Here are four policy steps that would point us in the right direction.

First: Raise minimum wage and social assistance rates so that they reflect what it actually costs to live and bring back the Canadian Assistance Plan (CAP), the federal legislation dropped in 1990s that guarantees that social assistance and health care are universally accessible and meet minimum national standards. Mike Harris could have never cut welfare rates in Ontario (sending the number of people who go to food banks into the stratosphere) if the federal government hadn't scrapped CAP.

Second: Reallocate federal and provincial agricultural dollars from export subsidies to support small family farmers who grow for the local market.

Third: Invest a portion of the billions spent on health care to preventative initiatives that promote consumption of, and better access to, vegetables and fruit and other healthy foods.

Fourth: Address the growing obesity crisis among children and youth by implementing a national student nutrition policy to promote healthy eating and to get good food into schools.

Of course, this kind of progressive-policy thinking could only come about if governments decided to put food first rather than last on their list of priorities.

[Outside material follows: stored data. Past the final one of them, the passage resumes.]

Lemma gist_free_space p tuples : gist_page p tuples -> PageGetFreeSpace p = free_space tuples.
Proof.
  intros [Hwf Hs Hi Hp]. pose proof (gist_items_space _ _ Hi) as Hsp. unfold packed, packed_free in Hp. cbn [ps_free ps_items page_state ps_special] in Hp.
  destruct (wf_page _ Hwf). rewrite Hs, bytes_at_length in Hp by gist_lia. unfold PageGetFreeSpace, free_space.
  assert (E : pd_upper p - pd_lower p = GiSTPageSize - tuples_space tuples) by (rewrite Hp, <- Hsp; change GiSTPageSize with 8152; change SizeOfPageHeaderData with 24; gist_lia).
  rewrite E. destruct (Z.ltb_spec (GiSTPageSize - tuples_space tuples) sizeof_ItemIdData); lia.
Qed.

Lemma fill_work flags ptr vec :
  work_ok flags ptr vec ->
  exists p, gist_fill_split (wp_num ptr) (wp_page ptr) (wp_list ptr) 0 = Ok p /\ gist_page p vec /\ gist_flags p = flags.
Proof.
  intros [En El Ht Hf G Efl Hb]. destruct (GiST_empty_space _ G) as [Ei Es]. pose proof G as [Hwf Hs _ Hp].
  pose proof (fill_empty_page (wp_page ptr) vec Hwf Ei Es Ht) as H2. rewrite Hf in H2. destruct H2 as (p & E & Hwf' & Hi & [Ks Kp]).
  rewrite En, El. exists p. split; [done|]. destruct (same_special _ p Hwf Hwf' Hs Ks) as (Esp & _ & _ & Ef). split; [|congruence].
  constructor; [done|congruence|done|auto].
Qed.

(** The fields of a page that has been filled. *)
Lemma finish_page p vec flags (mark : bool) rlink nsn :
  gist_page p vec -> gist_flags p = flags -> flags = 0 \/ flags = F_LEAF -> 0 <= rlink < 2 ^ 32 -> 0 <= nsn < 2 ^ 64 ->
  let p := set_gist_rightlink p rlink in
  let p := if mark then GistMarkFollowRight p else GistClearFollowRight p in
  let p := GistPageSetNSN p nsn in
  gist_page p vec /\ GistPageGetNSN p = nsn /\ gist_rightlink p = rlink /\ gist_flags p = if mark then Z.lor flags F_FOLLOW_RIGHT else flags.
Proof.
  intros G Ef Hfl Hr Hn. destruct (set_rightlink_ok p vec G rlink) as [G1 F1]. set (p1 := set_gist_rightlink p rlink) in *.
  unfold gist_fields in F1. injection F1 as F1a F1b F1c F1d. rewrite Z.mod_small in F1b by done.
  set (fl := if mark then Z.lor flags F_FOLLOW_RIGHT else flags).
  assert (E2 : (if mark then GistMarkFollowRight p1 else GistClearFollowRight p1) = set_gist_flags p1 fl).
  { unfold GistMarkFollowRight, GistClearFollowRight, fl. rewrite F1c, Ef. destruct mark; [done|]. by destruct Hfl as [-> | ->]. }
  cbv zeta. rewrite E2. destruct (set_flags_ok p1 vec G1 fl) as [G2 F2]. unfold gist_fields in F2. injection F2 as F2a F2b F2c F2d.
  assert (Efl : fl mod 2 ^ 16 = fl) by (unfold fl; destruct Hfl as [-> | ->], mark; done). rewrite Efl in F2c.
  destruct (set_nsn_ok _ vec nsn G2 Hn) as [G3 F3]. unfold gist_fields in F3. injection F3 as F3a F3b F3c F3d.
  split_and!; [done|done|congruence|congruence].
Qed.

Lemma fill_pages_ok (is_root mark : bool) flags oldrlink nsn works vecs :
  Forall2 (work_ok flags) works vecs -> flags = 0 \/ flags = F_LEAF -> 0 <= oldrlink < 2 ^ 32 -> 0 <= nsn < 2 ^ 64 ->
  exists filled, fill_pages is_root mark oldrlink nsn works = Ok filled /\ map fst filled = map wp_blkno works /\
  chain_ok (negb is_root && mark) flags oldrlink nsn filled vecs.
Proof.
  intros F Hfl Hr Hn. induction F as [|ptr vec works vecs Hw F IH]; cbn [fill_pages]; [by exists []|].
  destruct IH as (filled & E & Eb & Hc). destruct (fill_work flags ptr vec Hw) as (p & -> & G & Ef). cbn [mbind result_bind].
  rewrite E. cbn [mbind result_bind]. eexists. split; [done|]. split; [cbn [map fst]; by rewrite Eb|].
  set (rl := match works with next :: _ => _ | [] => _ end).
  assert (Erl : rl = match filled with (next, _) :: _ => next | [] => oldrlink end).
  { unfold rl. destruct Hw as [_ _ _ _ _ _ Hb]. unfold GIST_ROOT_BLKNO. rewrite (proj2 (Z.eqb_neq _ _)) by lia. cbn [negb].
    destruct works, filled as [|[]]; try discriminate Eb; [done|]. by injection Eb as <-. }
  assert (Hrl : 0 <= rl < 2 ^ 32).
  { unfold rl. destruct Hw as [_ _ _ _ _ _ Hb]. destruct F as [|next vec2 ? ? Hw2 _]; [done|]. destruct (_ =? _); cbn [negb]; [done|]. destruct (wk_blkno _ _ _ Hw2). lia. }
  destruct (finish_page p vec flags (negb (length works =? 0)%nat && negb is_root && mark) rl nsn G Ef Hfl Hrl Hn) as (G' & En' & Er' & Ef').
  cbn [chain_ok]. split_and!; [exact G'|exact En'|by rewrite Er'| |exact Hc].
  rewrite Ef'. assert (El : length works = length filled) by (apply (f_equal length) in Eb; by rewrite !length_map in Eb).
  rewrite El. by destruct (length filled =? 0)%nat, is_root, mark.
Qed.

(** ** The pages of a split *)

Definition part_tuples (part : RangeType * list (list Z * RangeType)) : list (list Z) := map fst part.2.

Definition newbuf_ok (b : Z * Page) : Prop := Z.of_nat (length b.2) = BLCKSZ /\ 0 < b.1 < 2 ^ 32.
(** * use-url-storage-state: the storage hook and the URL binder

    A shallow embedding of the hook [useStorage] and of [kebabize] (the
    modules use-storage.ts and url-helper.ts, whose text is lines 192-292
    and 294-298 of src/src/use-storage/use-storage.test.tsx) and of the
    hook [useUrlStorageState]
    (src/src/use-url-storage-state/use-url-storage-state.ts), with the
    properties the specification states about them.

    The host platform is modelled, not embedded: [JSON.stringify] and
    [JSON.parse] on the JSON data model, the two browser storage areas as
    finite maps from keys to strings, the router history as a stack of
    locations whose query is the decoded parameter list that
    [URLSearchParams] exposes, React as the cells an instance keeps
    between renders and the effects that run after a render when one of
    their dependencies changed. Every call that leaves a hook (storage
    reads and writes, the caller's callbacks, navigations) is recorded in
    a chronological trace. *)

From Stdlib Require Import ZArith String Ascii List Bool Lia.
From Stdlib Require Import DecimalString DecimalPos DecimalFacts.
From stdpp Require Import base option gmap strings list.

Import ListNotations.
Set Warnings "-register-all".
Local Open Scope string_scope.
Local Open Scope list_scope.

(* ===================================================================== *)
(** ** JavaScript values of the JSON data model *)
(* ===================================================================== *)

Module Js.

(** The values [JSON.stringify] and [JSON.parse] exchange. Numbers are
    the (safe) integers; strings are sequences of code units below 256;
    an object is the list of its members in enumeration order. *)
Inductive value : Type :=
| JNull
| JBool (b : bool)
| JNum (z : Z)
| JStr (s : string)
| JArr (items : list value)
| JObj (members : list (string * value)).

(** Truthiness of a string operand, as in [if (s)] and [!s]. *)
Definition truthy (s : string) : bool :=
  match s with
  | EmptyString => false
  | String _ _ => true
  end.

(** Truthiness of [string | null]. *)
Definition truthy_opt (s : option string) : bool :=
  match s with
  | None => false
  | Some s => truthy s
  end.

(** *** [JSON.stringify]

    The text ECMA-262 prescribes for a value of the data model, with no
    indentation: literals, decimal integers, quoted strings, bracketed
    lists. *)

Definition dquote : ascii := "034"%char.
Definition backslash : ascii := "\"%char.

Definition hex_digit (n : nat) : ascii :=
  nth n (list_ascii_of_string "0123456789abcdef") "0"%char.

(** QuoteJSONString, one code unit at a time. *)
Definition escape_char (c : ascii) : string :=
  if (c =? dquote)%char then String backslash (String dquote "")
  else if (c =? backslash)%char then String backslash (String backslash "")
  else if (c =? "008")%char then "\b"
  else if (c =? "012")%char then "\f"
  else if (c =? "010")%char then "\n"
  else if (c =? "013")%char then "\r"
  else if (c =? "009")%char then "\t"
  else if (nat_of_ascii c <? 32)%nat then
    "\u00" +:+ String (hex_digit (nat_of_ascii c / 16))
                (String (hex_digit (nat_of_ascii c mod 16)) "")
  else String c "".

Fixpoint escape (s : string) : string :=
  match s with
  | EmptyString => ""
  | String c r => escape_char c +:+ escape r
  end.

Definition quote (s : string) : string :=
  String dquote (escape s +:+ String dquote "").

Definition show_Z (z : Z) : string :=
  match z with
  | Z0 => "0"
  | Zpos p => NilEmpty.string_of_uint (Pos.to_uint p)
  | Zneg p => "-" +:+ NilEmpty.string_of_uint (Pos.to_uint p)
  end.

Fixpoint stringify (v : value) : string :=
  match v with
  | JNull => "null"
  | JBool true => "true"
  | JBool false => "false"
  | JNum z => show_Z z
  | JStr s => quote s
  | JArr items =>
      "[" +:+
      match items with
      | [] => ""
      | x :: more =>
          stringify x +:+
          (fix rest (l : list value) : string :=
             match l with
             | [] => ""
             | y :: l' => "," +:+ stringify y +:+ rest l'
             end) more
      end +:+ "]"
  | JObj members =>
      "{" +:+
      match members with
      | [] => ""
      | (k, x) :: more =>
          quote k +:+ ":" +:+ stringify x +:+
          (fix rest (l : list (string * value)) : string :=
             match l with
             | [] => ""
             | (k', y) :: l' => "," +:+ quote k' +:+ ":" +:+ stringify y +:+ rest l'
             end) more
      end +:+ "}"
  end.

Definition JSON_stringify (v : value) : string := stringify v.

(** The two local loops of [stringify], by name: the text of the items
    and of the members after the first. *)
Definition stringify_items (l : list value) : string :=
  (fix rest (l : list value) : string :=
     match l with
     | [] => ""
     | y :: l' => "," +:+ stringify y +:+ rest l'
     end) l.

Definition stringify_members (l : list (string * value)) : string :=
  (fix rest (l : list (string * value)) : string :=
     match l with
     | [] => ""
     | (k', y) :: l' => "," +:+ quote k' +:+ ":" +:+ stringify y +:+ rest l'
     end) l.

(** *** [JSON.parse]

    A recursive-descent reader of JSON text. It ends in one of three
    ways: it has read a value of the data model; it has met a
    [SyntaxError]; or it has met text that denotes something beyond the
    data model, and stops following it there. Beyond the data model are
    number literals with a fraction or an exponent, integers that are not
    safe, [-0], [\u] escapes of code units from 256 on, and objects with
    repeated keys or with array-index keys, which an engine merges and
    reorders. Where the reader stops, a recogniser of the JSON grammar
    goes over the whole text and tells whether [JSON.parse] throws on it
    after all ([JSON_parse], below). *)

Inductive Parsed (A : Type) : Type :=
| Read (a : A)
| SyntaxError
| Unmodelled.

Arguments Read {A} a.
Arguments SyntaxError {A}.
Arguments Unmodelled {A}.

Definition is_ws (c : ascii) : bool :=
  ((c =? " ") || (c =? "009") || (c =? "010") || (c =? "013"))%char.

Fixpoint skip_ws (s : string) : string :=
  match s with
  | String c r => if is_ws c then skip_ws r else s
  | EmptyString => s
  end.

(** [strip pre s]: [s] without its prefix [pre]. *)
Fixpoint strip (pre s : string) : option string :=
  match pre with
  | EmptyString => Some s
  | String a pre' =>
      match s with
      | String b s' => if (a =? b)%char then strip pre' s' else None
      | EmptyString => None
      end
  end.

Definition hex_val (c : ascii) : option nat :=
  let n := nat_of_ascii c in
  if ((48 <=? n) && (n <=? 57))%nat then Some (n - 48)
  else if ((97 <=? n) && (n <=? 102))%nat then Some (n - 87)
  else if ((65 <=? n) && (n <=? 70))%nat then Some (n - 55)
  else None.

Definition hex4 (a b c d : ascii) : option nat :=
  match hex_val a, hex_val b, hex_val c, hex_val d with
  | Some x, Some y, Some z, Some t => Some (((x * 16 + y) * 16 + z) * 16 + t)
  | _, _, _, _ => None
  end.

Definition unescape (e : ascii) : option ascii :=
  if (e =? dquote)%char then Some dquote
  else if (e =? backslash)%char then Some backslash
  else if (e =? "/")%char then Some "/"%char
  else if (e =? "b")%char then Some "008"%char
  else if (e =? "f")%char then Some "012"%char
  else if (e =? "n")%char then Some "010"%char
  else if (e =? "r")%char then Some "013"%char
  else if (e =? "t")%char then Some "009"%char
  else None.

Definition cons_char (c : ascii) (r : Parsed (string * string)) :
    Parsed (string * string) :=
  match r with
  | Read (s, rest) => Read (String c s, rest)
  | SyntaxError => SyntaxError
  | Unmodelled => Unmodelled
  end.

(** The characters of a string literal after its opening quote, up to and
    including the closing quote. *)
Fixpoint parse_chars (s : string) : Parsed (string * string) :=
  match s with
  | EmptyString => SyntaxError
  | String c r =>
      if (c =? dquote)%char then Read ("", r)
      else if (c =? backslash)%char then
        match r with
        | String e r1 =>
            if (e =? "u")%char then
              match r1 with
              | String h1 (String h2 (String h3 (String h4 r2))) =>
                  match hex4 h1 h2 h3 h4 with
                  | Some n =>
                      if (n <? 256)%nat
                      then cons_char (ascii_of_nat n) (parse_chars r2)
                      else Unmodelled
                  | None => SyntaxError
                  end
              | _ => SyntaxError
              end
            else
              match unescape e with
              | Some c' => cons_char c' (parse_chars r1)
              | None => SyntaxError
              end
        | EmptyString => SyntaxError
        end
      else if (nat_of_ascii c <? 32)%nat then SyntaxError
      else cons_char c (parse_chars r)
  end.

Definition digit_of_char (c : ascii) : option (Decimal.uint -> Decimal.uint) :=
  if (c =? "0")%char then Some Decimal.D0
  else if (c =? "1")%char then Some Decimal.D1
  else if (c =? "2")%char then Some Decimal.D2
  else if (c =? "3")%char then Some Decimal.D3
  else if (c =? "4")%char then Some Decimal.D4
  else if (c =? "5")%char then Some Decimal.D5
  else if (c =? "6")%char then Some Decimal.D6
  else if (c =? "7")%char then Some Decimal.D7
  else if (c =? "8")%char then Some Decimal.D8
  else if (c =? "9")%char then Some Decimal.D9
  else None.
Lemma addEdge_contract_witness :
  addEdge 1 0 Chem.Single Examples.ethene = inl DuplicateEdge
  /\ addEdge 0 2 Chem.Single Examples.ethene = inl UnknownVertex
  /\ addEdge 0 0 Chem.Single Examples.two_carbons = inl SelfLoop
  /\ addEdge 0 1 (Chem.OneOf []) Examples.carbonyl_vertices = inl EmptyLabelSet
  /\ exists e g',
       addEdge 0 1 Chem.Single Examples.two_carbons = inr (e, g')
       /\ ~ In e (map edge_id (edges Examples.two_carbons))
       /\ wf g'.
Proof.
  split; [|split; [|split; [|split]]].
  - apply (proj1 (addEdge_contract Examples.ethene 1 0 Chem.Single ethene_wf)).
    right. reflexivity.
  - apply (proj1 (proj2 (addEdge_contract Examples.ethene 0 2 Chem.Single
                           ethene_wf))).
    right. reflexivity.
  - apply (proj1 (proj2 (proj2 (addEdge_contract Examples.two_carbons 0 0
                                  Chem.Single two_carbons_wf))));
      reflexivity.
  - apply (proj1 (proj2 (proj2 (proj2
             (addEdge_contract Examples.carbonyl_vertices 0 1 (Chem.OneOf [])
                carbonyl_vertices_wf)))));
      try reflexivity. discriminate.
  - destruct (proj2 (proj2 (proj2 (proj2
                (addEdge_contract Examples.two_carbons 0 1 Chem.Single
                   two_carbons_wf)))))
      as [e [g' [E [F [_ [_ W]]]]]]; try reflexivity; try discriminate.
    exists e, g'. auto.
Defined.

(** C5 as stated fails: the pair [{0, 0}] has no edge in the graph of two
    carbons and 0 is one of its vertices, and two vertices of a pattern
    that are not joined are both known; yet [addEdge] returns no edge
    identifier for the self-loop, nor for the empty label set. *)
Lemma addEdge_not_every_other_case :
  wf Examples.two_carbons
  /\ has_edge Examples.two_carbons 0 0 = false
  /\ has_vertex Examples.two_carbons 0 = true
  /\ (forall e g', addEdge 0 0 Chem.Single Examples.two_carbons <> inr (e, g'))
  /\ wf Examples.carbonyl_vertices
  /\ has_edge Examples.carbonyl_vertices 0 1 = false
  /\ has_vertex Examples.carbonyl_vertices 0 = true
  /\ has_vertex Examples.carbonyl_vertices 1 = true
  /\ (forall e g',
        addEdge 0 1 (Chem.OneOf []) Examples.carbonyl_vertices <> inr (e, g')).
Proof.
  split; [exact two_carbons_wf|].
  split; [reflexivity|]. split; [reflexivity|].
  split; [intros e g'; vm_compute; discriminate|].
  split; [exact carbonyl_vertices_wf|].
  split; [reflexivity|]. split; [reflexivity|]. split; [reflexivity|].
  intros e g'. vm_compute. discriminate.
Qed.

End GraphProps.

(* ====================================================================== *)
(** * Properties of Ring Perception *)

Module RingProps.

Import GraphCore RingPerception Chem Examples.

(** On the four-membered ring with a three-membered ring fused onto each
    bond the shortest cycle through every edge is one of the four
    three-membered rings: a search that looks only at edges not yet
    covered accepts these four, while
    [|E| - |V| + #components = 12 - 8 + 1 = 5]. *)
Lemma sssr_fused_rings :
  simple_graph fused_rings = true
  /\ sssr fused_rings = [[0; 4; 1]; [1; 5; 2]; [2; 6; 3]; [3; 7; 0]]
  /\ map (shortest_cycle fused_rings) (edges fused_rings)
     = [Some [0; 4; 1]; Some [1; 5; 2]; Some [2; 6; 3]; Some [3; 7; 0];
        Some [0; 1; 4]; Some [4; 0; 1]; Some [1; 2; 5]; Some [5; 1; 2];
        Some [2; 3; 6]; Some [6; 2; 3]; Some [3; 0; 7]; Some [7; 3; 0]]
  /\ connectedComponents fused_rings = [[0; 1; 3; 4; 7; 2; 5; 6]]
  /\ cycle_rank fused_rings = 5%Z
  /\ Z.of_nat (List.length (sssr fused_rings)) <> cycle_rank fused_rings.
Proof.
  repeat split; try (vm_compute; reflexivity).
  vm_compute. discriminate.
Qed.

Section Acyclic.

Context {VL EL : Type}.
Variable g : Graph VL EL.

Lemma path_pairs_cases (first : VertexId) (r : list VertexId) (x y : VertexId) :
  In (x, y) (path_pairs first r) ->
  next_to r x y \/ (y = first /\ exists q, r = q ++ [x]).
Proof.
  induction r as [|z r IH]; simpl; [intros []|].
  destruct r as [|z' r].
  - intros [H|[]]. injection H as -> ->. right. split; [reflexivity|].
    now exists [].
  - intros [H|H].
    + injection H as -> ->. left. now exists [], r.
    + destruct (IH H) as [[l1 [l2 E]]|[E [q Eq]]].
      * left. exists (z :: l1), l2. now rewrite E.
      * right. split; [assumption|]. exists (z :: q). now rewrite Eq.
Qed.

(** What [shortest_cycle] returns for an edge of the graph is a cycle of
    the graph. *)
Lemma shortest_cycle_is_cycle (e : Edge EL) (r : Ring) :
  no_self_loops g = true ->
  In e (edges g) ->
  shortest_cycle g e = Some r ->
  is_cycle g r.
Proof.
  intros L He H. unfold shortest_cycle, path_avoiding in H.
  set (a := endpoint1 e) in *. set (b := endpoint2 e) in *.
  assert (Nab : a <> b).
  { unfold no_self_loops in L. rewrite forallb_forall in L.
    specialize (L e He). now apply negb_true_iff, Nat.eqb_neq in L. }
  assert (Eab : has_edge g b a = true).
  { rewrite GraphProps.has_edge_sym. unfold has_edge.
    apply existsb_exists. exists e. split; [assumption|].
    unfold joins. fold a b. now rewrite !Nat.eqb_refl. }
  clearbody a b.
  apply (GraphProps.bfs_sound (neighbors_without g a b) a b) in H.
  - destruct H as [p [-> [[p' Ep] [[q Eq] [D W]]]]].
    assert (S : forall x y, next_to p x y ->
                  has_edge g y x = true /\ same_pair a b y x = false).
    { intros x y N. specialize (W x y N). unfold neighbors_without in W.
      apply filter_In in W. destruct W as [W1 W2].
      unfold neighbors in W1. apply filter_In in W1.
      apply negb_true_iff in W2. tauto. }
    split; [|split].
    + rewrite length_rev. subst p.
      destruct p' as [|y [|z p']]; simpl.
      * destruct q as [|? [|? ?]]; simpl in Eq; congruence.
      * exfalso. destruct q as [|? [|? [|? ?]]]; simpl in Eq; try congruence.
        injection Eq as _ ->.
        destruct (S b a) as [_ F]; [now exists [], []|].
        unfold same_pair in F. now rewrite !Nat.eqb_refl in F.
      * lia.
    + now apply NoDup_rev.
    + intros [x y] Hxy. simpl. unfold ring_pairs in Hxy.
      rewrite Eq, rev_app_distr in Hxy. simpl in Hxy.
      change (In (x, y) (path_pairs a (a :: rev q))) in Hxy.
      apply path_pairs_cases in Hxy.
      destruct Hxy as [N|[-> [q' Eq']]].
      * replace (a :: rev q) with (rev p) in N
          by (rewrite Eq, rev_app_distr; reflexivity).
        apply GraphProps.next_to_rev in N. now apply S.
      * assert (x = b); [|now subst x].
        assert (R : rev p = q' ++ [x]).
        { rewrite Eq, rev_app_distr. exact Eq'. }
        apply (f_equal (@rev VertexId)) in R.
        rewrite rev_involutive, rev_app_distr in R. simpl in R.
        congruence.
  - intros p [<-|[]]. right. split; [|split; [|split]].
    + now exists [].
    + repeat constructor. intros [].
    + apply incl_refl.
    + intros x y [l1 [l2 E]].
      destruct l1 as [|? [|? ?]]; simpl in E; discriminate.
Qed.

When the international community decided to eradicate polio, it was accomplished not by vague government commitments to "trickle-down" economics or trade policies, but by a massive public-health mobilization and inoculation campaign.

Today, it is time to stop pretending that the marketplace will take care of hunger. We need a movement of citizens to speak their minds and convince policy-makers that we want change. Most of all, we need new and creative policies that commit our governments to take whatever steps are necessary to ensure that everyone gets the healthy food that they need every day.

Nick Saul is executive director of The Stop Community Food Centre, a neighbourhood-based agency that operates a range of food-security initiatives. Debbie Field is executive director of FoodShare Toronto.